Stored data entries
::::::::::

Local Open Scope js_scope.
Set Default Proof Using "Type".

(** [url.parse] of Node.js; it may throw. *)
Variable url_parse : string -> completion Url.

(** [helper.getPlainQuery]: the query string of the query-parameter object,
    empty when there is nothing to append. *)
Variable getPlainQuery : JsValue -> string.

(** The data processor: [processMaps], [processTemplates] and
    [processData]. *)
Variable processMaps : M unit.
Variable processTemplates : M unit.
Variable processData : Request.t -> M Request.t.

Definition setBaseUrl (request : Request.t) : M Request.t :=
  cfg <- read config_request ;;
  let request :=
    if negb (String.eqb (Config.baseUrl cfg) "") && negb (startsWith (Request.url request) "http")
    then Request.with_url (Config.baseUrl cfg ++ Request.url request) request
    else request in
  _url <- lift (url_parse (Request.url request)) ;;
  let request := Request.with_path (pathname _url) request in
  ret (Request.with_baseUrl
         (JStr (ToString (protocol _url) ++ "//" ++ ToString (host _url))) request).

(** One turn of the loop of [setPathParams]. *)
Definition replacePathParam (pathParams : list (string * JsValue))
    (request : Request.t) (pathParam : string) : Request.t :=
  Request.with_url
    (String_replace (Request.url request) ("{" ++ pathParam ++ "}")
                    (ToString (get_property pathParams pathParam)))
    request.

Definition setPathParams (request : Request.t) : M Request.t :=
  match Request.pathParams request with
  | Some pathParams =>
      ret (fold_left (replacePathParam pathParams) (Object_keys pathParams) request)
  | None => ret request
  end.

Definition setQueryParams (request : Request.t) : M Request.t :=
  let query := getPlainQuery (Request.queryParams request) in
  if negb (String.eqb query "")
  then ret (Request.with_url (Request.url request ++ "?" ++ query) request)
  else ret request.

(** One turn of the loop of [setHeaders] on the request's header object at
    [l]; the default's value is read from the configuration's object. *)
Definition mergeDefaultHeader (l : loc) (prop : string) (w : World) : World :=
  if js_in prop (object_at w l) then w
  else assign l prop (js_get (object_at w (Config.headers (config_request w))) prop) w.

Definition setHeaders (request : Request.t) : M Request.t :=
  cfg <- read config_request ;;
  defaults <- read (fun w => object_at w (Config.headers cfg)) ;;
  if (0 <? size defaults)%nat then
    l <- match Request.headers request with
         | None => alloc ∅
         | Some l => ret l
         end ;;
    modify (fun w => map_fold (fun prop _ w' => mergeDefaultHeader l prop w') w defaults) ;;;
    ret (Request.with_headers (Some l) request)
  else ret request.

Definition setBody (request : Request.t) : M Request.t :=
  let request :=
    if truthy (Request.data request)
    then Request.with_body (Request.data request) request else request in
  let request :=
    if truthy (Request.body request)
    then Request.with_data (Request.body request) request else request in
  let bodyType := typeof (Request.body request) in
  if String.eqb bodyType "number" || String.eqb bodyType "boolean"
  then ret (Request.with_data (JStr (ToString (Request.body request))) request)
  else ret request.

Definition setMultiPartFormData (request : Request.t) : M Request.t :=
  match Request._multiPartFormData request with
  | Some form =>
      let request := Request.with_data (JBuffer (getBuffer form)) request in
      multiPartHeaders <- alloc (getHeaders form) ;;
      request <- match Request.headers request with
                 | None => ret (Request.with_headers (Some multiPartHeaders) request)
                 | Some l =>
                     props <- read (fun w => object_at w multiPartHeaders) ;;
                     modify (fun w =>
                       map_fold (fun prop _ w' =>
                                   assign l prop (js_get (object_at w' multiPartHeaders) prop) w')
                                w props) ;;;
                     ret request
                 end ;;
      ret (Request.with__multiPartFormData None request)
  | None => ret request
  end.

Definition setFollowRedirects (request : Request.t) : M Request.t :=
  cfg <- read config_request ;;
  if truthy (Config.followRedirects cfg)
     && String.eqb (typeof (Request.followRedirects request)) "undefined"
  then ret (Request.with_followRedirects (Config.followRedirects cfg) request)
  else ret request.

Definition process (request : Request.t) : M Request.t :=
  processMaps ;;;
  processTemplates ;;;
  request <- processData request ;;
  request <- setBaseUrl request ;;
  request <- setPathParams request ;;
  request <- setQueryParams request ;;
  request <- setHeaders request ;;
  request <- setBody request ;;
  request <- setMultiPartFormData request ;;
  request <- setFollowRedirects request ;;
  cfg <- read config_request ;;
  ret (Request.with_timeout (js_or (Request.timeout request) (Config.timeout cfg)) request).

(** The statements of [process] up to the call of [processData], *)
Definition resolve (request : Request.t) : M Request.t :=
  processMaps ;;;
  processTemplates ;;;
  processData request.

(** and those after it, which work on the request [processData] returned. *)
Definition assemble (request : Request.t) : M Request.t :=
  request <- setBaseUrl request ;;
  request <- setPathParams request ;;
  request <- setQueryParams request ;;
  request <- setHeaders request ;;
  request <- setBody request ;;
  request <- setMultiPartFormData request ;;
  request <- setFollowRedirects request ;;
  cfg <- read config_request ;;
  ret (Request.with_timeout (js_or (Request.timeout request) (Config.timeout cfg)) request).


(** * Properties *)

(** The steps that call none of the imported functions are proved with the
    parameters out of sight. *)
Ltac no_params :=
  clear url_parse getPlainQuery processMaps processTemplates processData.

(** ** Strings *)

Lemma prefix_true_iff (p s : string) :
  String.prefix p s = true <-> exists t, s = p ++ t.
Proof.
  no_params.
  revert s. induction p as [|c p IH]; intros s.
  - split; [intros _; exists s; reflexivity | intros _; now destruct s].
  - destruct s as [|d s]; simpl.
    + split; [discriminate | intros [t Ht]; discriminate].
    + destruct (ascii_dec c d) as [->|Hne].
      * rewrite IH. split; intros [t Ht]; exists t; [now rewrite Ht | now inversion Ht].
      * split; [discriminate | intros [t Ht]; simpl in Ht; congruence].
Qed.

::::::::::

* Exercise goal: List every line in the records above that contains the word "alloc".

* Output for this exercise:
         | None => alloc ∅
      multiPartHeaders <- alloc (getHeaders form) ;;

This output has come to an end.